D’altronde viviamo l’epoca in cui le macchine stanno diventando più di se stesse, quindi l’accostamento si presta benissimo a descrivere un calciatore che sembra uscito dai classici della letteratura fantastica. Haaland sembra la folle composizione di un Viktor Frankenstein del pallone: il fiuto di Pippo Inzaghi, la stazza di Bobo Vieri, l’equilibrio di David Trezeguet, la potenza del primissimo Radamel Falcao, la velocità di Ryan Giggs all’inizio del Manchester United di Sir Alex Ferguson. Tutto tenuto assieme, parti saldate le une alle altre da un’elettricità galvanica che sembra attraversare tutto il suo corpo in tutti i momenti. D’altronde viviamo l’epoca dell’ascesa delle macchine, delle intelligenze artificiali che forse, chissà, magari, salveranno il mondo oppure lo distruggeranno. Così come Haaland – e il Manchester City – potrebbero salvare il calcio oppure distruggerlo. A proposito: qualcuno ha chiesto a ChatGPT, l’AI più in voga in questo momento, quanti gol segnerà Haaland l’anno prossimo. La macchina – forse capace di riconoscerne un’altra? – ha risposto che meno di 30 gol costituirebbero un’anomalia statistica.

In effetti sì, 30 gol sarebbero un’anomalia statistica se partiamo dai 52 di quest’anno

A 23 anni compiuti oggi, Haaland è già il centravanti più forte della sua generazione. Ma forse sarebbe più corretto dire che è il primo centravanti della sua generazione, colui che ha restituito centralità a un ruolo per quindici anni condannato all’obsolescenza, l’attaccante che riavvolge il nastro del tempo e riporta il calcio all’epoca in cui i gol li segnava, anche e soprattutto, un energumeno con il numero 9 sulle spalle. E la sorte, beffarda, ha voluto che la guida in questo “ritorno al passato” fosse Pep Guardiola. Quest’anno il Manchester City ha vinto la prima Champions League della sua storia, dopo anni di tentativi e investimenti sufficienti a sostenere l’economia di un piccolo Paese. Quest’anno, Guardiola ha vinto la sua prima Champions League lontano da Barcellona e senza Leo Messi. Ma, a dimostrazione del nuovo capitolo della storia del calcio che sta iniziando davanti ai nostri occhi, la narrativa è ormai un’altra: non più senza Messi ma con Haaland.

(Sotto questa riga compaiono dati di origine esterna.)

(* ===== verification/H2Error.v ===== *)
(** * HTTP/2 errors

    Models [src/ylong_http/src/h2/error.rs]: the error codes with their wire
    values, and the two kinds of [H2Error]. *)

From S2P Require Import Prelude.
#[local] Open Scope Z_scope.

Inductive ErrorCode :=
  | NoError | ProtocolError | IntervalError | FlowControlError | SettingsTimeout
  | StreamClosed | FrameSizeError | RefusedStream | Cancel | CompressionError
  | ConnectError | EnhanceYourCalm | InadequateSecurity | Http1_1Required.

Inductive H2Error :=
  | StreamError (id : Z) (code : ErrorCode)
  | ConnectionError (code : ErrorCode).

#[export] Instance ErrorCode_eq_dec : EqDecision ErrorCode.
Proof. solve_decision. Defined.
#[export] Instance H2Error_eq_dec : EqDecision H2Error.
Proof. solve_decision. Defined.

(** [ErrorCode::into_code]: the discriminant. *)
Definition into_code (e : ErrorCode) : Z :=
  match e with
  | NoError => 0x00 | ProtocolError => 0x01 | IntervalError => 0x02
  | FlowControlError => 0x03 | SettingsTimeout => 0x04 | StreamClosed => 0x05
  | FrameSizeError => 0x06 | RefusedStream => 0x07 | Cancel => 0x08
  | CompressionError => 0x09 | ConnectError => 0x0a | EnhanceYourCalm => 0x0b
  | InadequateSecurity => 0x0c | Http1_1Required => 0x0d
  end.

(** [ErrorCode::try_from]. *)
Definition ErrorCode_try_from (value : Z) : result H2Error ErrorCode :=
  match value with
  | 0x00 => Ok NoError | 0x01 => Ok ProtocolError | 0x02 => Ok IntervalError
  | 0x03 => Ok FlowControlError | 0x04 => Ok SettingsTimeout | 0x05 => Ok StreamClosed
  | 0x06 => Ok FrameSizeError | 0x07 => Ok RefusedStream | 0x08 => Ok Cancel
  | 0x09 => Ok CompressionError | 0x0a => Ok ConnectError | 0x0b => Ok EnhanceYourCalm
  | 0x0c => Ok InadequateSecurity | 0x0d => Ok Http1_1Required
  | _ => Err (ConnectionError ProtocolError)
  end.

(** error codes survive the wire, and every other 32-bit value is refused
    with a connection error. *)
Theorem error_code_roundtrip (value : Z) (e : ErrorCode) :
  (ErrorCode_try_from value = Ok e ↔ value = into_code e) ∧
  (is_Ok (ErrorCode_try_from value) = false ↔ ¬ (0 ≤ value ≤ 0x0d)).
Proof.
  assert (value < 0 ∨ 0x0d < value ∨ value ∈ seqZ 0 14) as [H|[H|H]]
    by (rewrite elem_of_seqZ; lia).
  - destruct value as [|p|p]; [lia..|]. cbn. split; split; try done; [|lia..].
    intros E. destruct e; discriminate E.
  - assert (ErrorCode_try_from value = Err (ConnectionError ProtocolError)) as ->.
    { destruct value as [|p|p]; [lia| |lia].
      do 4 (try (destruct p as [p|p|]; [..|lia]; try reflexivity)); lia || reflexivity. }
    split; split; try done; [|lia..]. intros E. destruct e; cbn in E; lia.
  - apply list_elem_of_In in H. cbn in H.
    repeat destruct H as [<-|H]; [..|done];
      (split; split; intros E;
        [injection E as <-; reflexivity
        |destruct e; cbn in E; (reflexivity || discriminate E)
        |discriminate E
        |exfalso; lia]).
Qed.
(** [next_byte] either fails or keeps the index a [usize]. *)
Lemma next_byte_cases x k b :
  is_byte b → 0 ≤ x ≤ USIZE_MAX → 0 ≤ k →
  next_byte b (mkIntegerDecoder x (7 * k + 1)) =
    (mkIntegerDecoder x (7 * k + 1), inl (ConnectionError CompressionError)) ∨
  (7 * k < 64 ∧ ∃ y o, 0 ≤ y ≤ USIZE_MAX ∧ (o = None ∨ o = Some y) ∧
    next_byte b (mkIntegerDecoder x (7 * k + 1)) = (mkIntegerDecoder y (7 * (k + 1) + 1), inr o)).
Proof.
  intros Hb Hx Hk. unfold next_byte, checked_shl, checked_mul, checked_add.
  cbn [id_index id_shift]. rewrite Z.add_simpl_r.
  destruct (Z.ltb_spec (7 * k) 64); [|by left]. cbn [mbind option_bind].
  destruct (_ <=? USIZE_MAX) eqn:E1; [|by left]. cbn [mbind option_bind].
  destruct (_ + x <=? USIZE_MAX) eqn:E2; [|by left]. right. bool_to_prop.
  split; [done|].
  assert (0 ≤ wrap64 (Z.shiftl 1 (7 * k))) by (unfold wrap64; apply Z.mod_pos_bound; done).
  assert (0 ≤ Z.land b 127) by (apply Z.land_nonneg; lia).
  replace (7 * k + 1 + 7) with (7 * (k + 1) + 1) by lia.
  exists (wrap64 (Z.shiftl 1 (7 * k)) * Z.land b 127 + x).
  destruct (Z.land b 128 =? 0); [eexists (Some _)|exists None];
    (split; [nia|]; split; [auto|done]).
Qed.

Lemma next_bytes_bound x k buf :
  0 ≤ x ≤ USIZE_MAX → Forall is_byte buf → (11 ≤ length buf + k)%nat → (k ≤ 10)%nat →
  match next_bytes (mkIntegerDecoder x (7 * Z.of_nat k + 1)) buf with
  | Decoded v rest => 0 ≤ v ≤ USIZE_MAX ∧ (length buf + k ≤ length rest + 10)%nat
  | NeedMore _ => False
  | Error e => e = ConnectionError CompressionError
  end.
Proof.
  intros Hx Hbuf. revert x k Hx. induction Hbuf as [|b buf Hb Hbuf IH]; intros x k Hx Hl Hk.
  { cbn in Hl. lia. }
  cbn [next_bytes]. destruct (next_byte_cases x (Z.of_nat k) b Hb Hx) as
    [->|(H7 & y & o & Hy & Ho & ->)]; [lia|done|].
  destruct Ho as [-> | ->]; [|cbn [length]; lia].
  replace (Z.of_nat k + 1) with (Z.of_nat (S k)) by lia.
  cbn [length] in Hl. specialize (IH y (S k) Hy ltac:(lia) ltac:(lia)).
  destruct (next_bytes _ buf); [|done..]. cbn [length]. lia.
Qed.

(** an integer on the wire is at most ten continuation bytes: given eleven,
    the decoder has produced a [usize] or refused; it never asks for more. *)
Theorem integer_decoder_bound (x : Z) (buf : bytes)
    (Hx : 0 ≤ x ≤ USIZE_MAX) (Hbuf : Forall is_byte buf) (Hlen : (11 ≤ length buf)%nat) :
  match next_bytes (mkIntegerDecoder x 1) buf with
  | Decoded v rest => 0 ≤ v ≤ USIZE_MAX ∧ (length buf ≤ length rest + 10)%nat
  | NeedMore _ => False
  | Error e => e = ConnectionError CompressionError
  end.
Proof.
  pose proof (next_bytes_bound x 0 buf Hx Hbuf) as H. rewrite Nat.add_0_r in H.
  apply H; lia.
Qed.

Lemma integer_decoder_bound_witness :
  next_bytes (mkIntegerDecoder 31 1) (replicate 11 255) = Error (ConnectionError CompressionError) ∧
  match next_bytes (mkIntegerDecoder 31 1) (replicate 11 255) with
  | Decoded v rest => 0 ≤ v ≤ USIZE_MAX ∧ (11 ≤ length rest + 10)%nat
  | NeedMore _ => False
  | Error e => e = ConnectionError CompressionError
  end.
Proof.
  split; [vm_compute; reflexivity|].
  refine (integer_decoder_bound 31 (replicate 11 255) _ _ _);
    [unfold USIZE_MAX; lia|repeat constructor; cbv; discriminate|cbn; lia].
Defined.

Ecco, forse, più che nelle aspettative, la grandezza di Haaland si può misurare davvero con le conseguenze della sua esistenza: chi avrebbe mai immaginato che sarebbe arrivato un giocatore capace di convincere Guardiola del diritto all’esistenza del centravanti? In questo suo primo anno in Inghilterra, quasi tutti i giornalisti che lo hanno intervistato hanno chiesto a Haaland la sua opinione sull’impatto che la sua sola esistenza ha avuto nel mondo del calcio. Come ci si sente a essere il giocatore che ha fatto cambiare idea all’allenatore più radicale e, in un certo senso, integralista? Come ci si sente a essere il calciatore che ha ridato vita a una specie che si pensava estinta, la nobile casata dei centravanti? La risposta che Haaland dà ogni volta è la dimostrazione che non è una macchina (o che forse è una macchina estremamente raffinata), racconta il carattere che gli ha permesso di fare quello che ha fatto fin qui: «Non me ne frega niente. A me piace solo giocare a pallone».